RecipeBeta: Slow-Roasted leg of Lamb with Red Wine, Cumin and Garlic (or, Lamb for the Leery).


Beta recipes are my own experiments that I've only tried once. Usually palatable, they often could be better with a little tweaking - So please do, and let me know what works!

Where this household is concerned, lamb might as well come from another planet. No one here grew up eating it, and the unfamiliarity puts an unwanton stigma on this tasty critter. With that in mind, I'm working to develop lamb recipes devoid of all the things that makes lamb scary to those that don't eat it regularly. This boneless leg of lamb is completely cooked thru, yet remains moist, flavorful, and crazy-tender. If you're looking for a way to get your feet wet with lamb, this grill-friendly recipe is a great way to start.


Just about every time I stroll past the seafood aisle at the grocery store I begin to lament. When you get used to the notion of buying local and the lion's share of the available seafood at the market is caught hundreds or even thousands of miles away, you gotta know that quality (as well as your wallet) is going to suffer. Well, this spring I decided if I couldn't get a variety of surf, then I ought to be looking for alternatives to my turf.

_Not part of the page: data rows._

Lemma connection_output_in_order_witness :
  let r := run_connection [OpQueue five_bytes; OpFlush; OpQueue five_bytes; OpQueue five_bytes; OpRead]
             small_connection busy_kernel in
  handed r.2 5 ++ unsent r.1.2 = five_bytes ++ five_bytes ∧ handed r.2 5 = [x01; x02].
Proof.
  destruct (run_connection [OpQueue five_bytes; OpFlush; OpQueue five_bytes; OpQueue five_bytes; OpRead]
             small_connection busy_kernel) as [[acc c'] k'] eqn:E.
  destruct (connection_output_in_order _ small_connection busy_kernel acc c' k' small_connection_inv E)
    as [H _].
  vm_compute in E. injection E as <- <- <-. split; [exact H|]. vm_compute. reflexivity.
Defined.

Lemma queue_bytes_bounded_witness :
  let r := QueueBytes five_bytes (QueueBytes five_bytes small_connection).2 in
  r.1 = false ∧ PendingBytes r.2 = 5.
Proof.
  destruct (QueueBytes five_bytes small_connection) as [b1 c1] eqn:E1.
  destruct (queue_bytes_bounded five_bytes small_connection b1 c1 small_connection_inv E1)
    as (_ & _ & P1 & I1).
  destruct (QueueBytes five_bytes c1) as [b2 c2] eqn:E2. cbn [snd]. rewrite E2.
  destruct (queue_bytes_bounded five_bytes c1 b2 c2 I1 E2) as (_ & _ & P2 & _).
  vm_compute in E1. injection E1 as <- <-. vm_compute in E2. injection E2 as <- <-.
  split; [reflexivity|exact P2].
Defined.

Lemma flush_stops_for_a_reason_witness :
  let c := (QueueBytes five_bytes small_connection).2 in
  let r := Flush c busy_kernel in
  flush_stops 5 r.1.1 r.1.2 r.2 ∧ r.1.1 = kOpen ∧ unsent r.1.2 = [x03; x04; x05].
Proof.
  destruct (QueueBytes five_bytes small_connection) as [b1 c1] eqn:E1.
  destruct (queue_bytes_bounded five_bytes small_connection b1 c1 small_connection_inv E1)
    as (_ & _ & _ & I1).
  destruct (Flush c1 busy_kernel) as [[st c'] k'] eqn:E. cbn [snd]. rewrite E.
  destruct (flush_stops_for_a_reason c1 busy_kernel st c' k' I1 E) as [H _].
  vm_compute in E1. injection E1 as <- <-. vm_compute in E. injection E as <- <- <-.
  split; [exact H|]. split; reflexivity.
Defined.

Lemma read_available_delivers_frames_witness :
  (ReadAvailable (small_connection, busy_kernel)).1 = Returns (kPeerClosed, [heartbeat]).
Proof.
  pose proof (read_available_delivers_frames small_connection busy_kernel small_connection_inv) as H.
  destruct (recv_trace _ busy_kernel _) as [[data ending] k'] eqn:E.
  vm_compute in E. injection E as <- <- <-.
  destruct H as [_ (d' & st & fs & -> & Hs & Hst)]. cbn [fst].
  assert (drain_all (stream_append (stream_of fresh_decoder) [x00; x00; x00; x00; x00; x00; x00; x04])
    = ([heartbeat], {| limit := kDefaultMaxPayloadSize; pending := []; failure := None |})) as E
    by (vm_compute; reflexivity).
  cbn [decoder_ small_connection] in Hs. rewrite E in Hs. injection Hs as <- Hl Hp Hf.
  rewrite Hst. destruct (failed_ d'); [discriminate Hf|reflexivity].
Defined.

We have a pretty good relationship with a ranching family that's provided us with some quality steer the last couple of years, and it just so happens they raise hogs and lamb as well. I had already procured a pig prior, but lamb - that's something I don't eat often; usually only a couple of times a year when some restaurant just happens to have it on special. In a fit of overzealousness while the wife had her back turned, I had the good people at Truitt Farms put me down for one; one whole lamb. Now, a processed lamb probably won't give you more than around 70ish pounds usable, and this probably sounds reasonable if you've got a freezer and you're stocking up for the year. However, at this very moment (dinner parties aside) I am the only person in my house that eats lamb. Thus, I've embarked into the culinary unknown flying solo. Everything is a bit new right now as I try to get my head around how to prepare this new kind of critter. So far, I've braised some shanks and grilled some chops, but with the advent of my recent grill purchase, I decided it was time to go for something bigger. So, on this particular day, I figured I'd take a crack at roasting a leg of lamb. And while there are plenty of perparations out there, I fuigured while I was at it, that I would try to cook this leg in a way that the lamb skeptics might be open to trying, so while I could have (and would have like to have) made this leg raw as hell, we're trying something a bit different this time around to see if we can't rope in a few folks that might otherwise be scared of the sheep.

Recipe: Jump to the detailed recipe. (or, keep reading for the gist of it) -

The Meat

  • 2 1/2 lbs leg of lamb (shoot for about 3.5 lb bone-in if you're diy)
  • The Brine

  • 2 Tbsps Kosher salt
  • 1 Tbsp cumin ground
  • 12 cloves garlic (That's about an entire bulb's worth.)
  • 1 tsp coriander ground
  • 1 tsp black pepper fresh-ground
  • 1 tsp nutmeg fresh-grated, please.
  • 2 tsp raw honey
  • 2 fluid oz extra-virgin olive oil (That's a quarter cup)
  • 4 fluid oz red wine (That's a half cup; I like Shiraz.)
  • Needed for the Roasting

  • A barbeque grill
  • Smoke pellets/chips/wood I used a 50/50 mesquite and apple wood blend.
  • 1 Tbsp extra-virgin olive oil
  • 16 fluid oz more red wine (That's 2 cups).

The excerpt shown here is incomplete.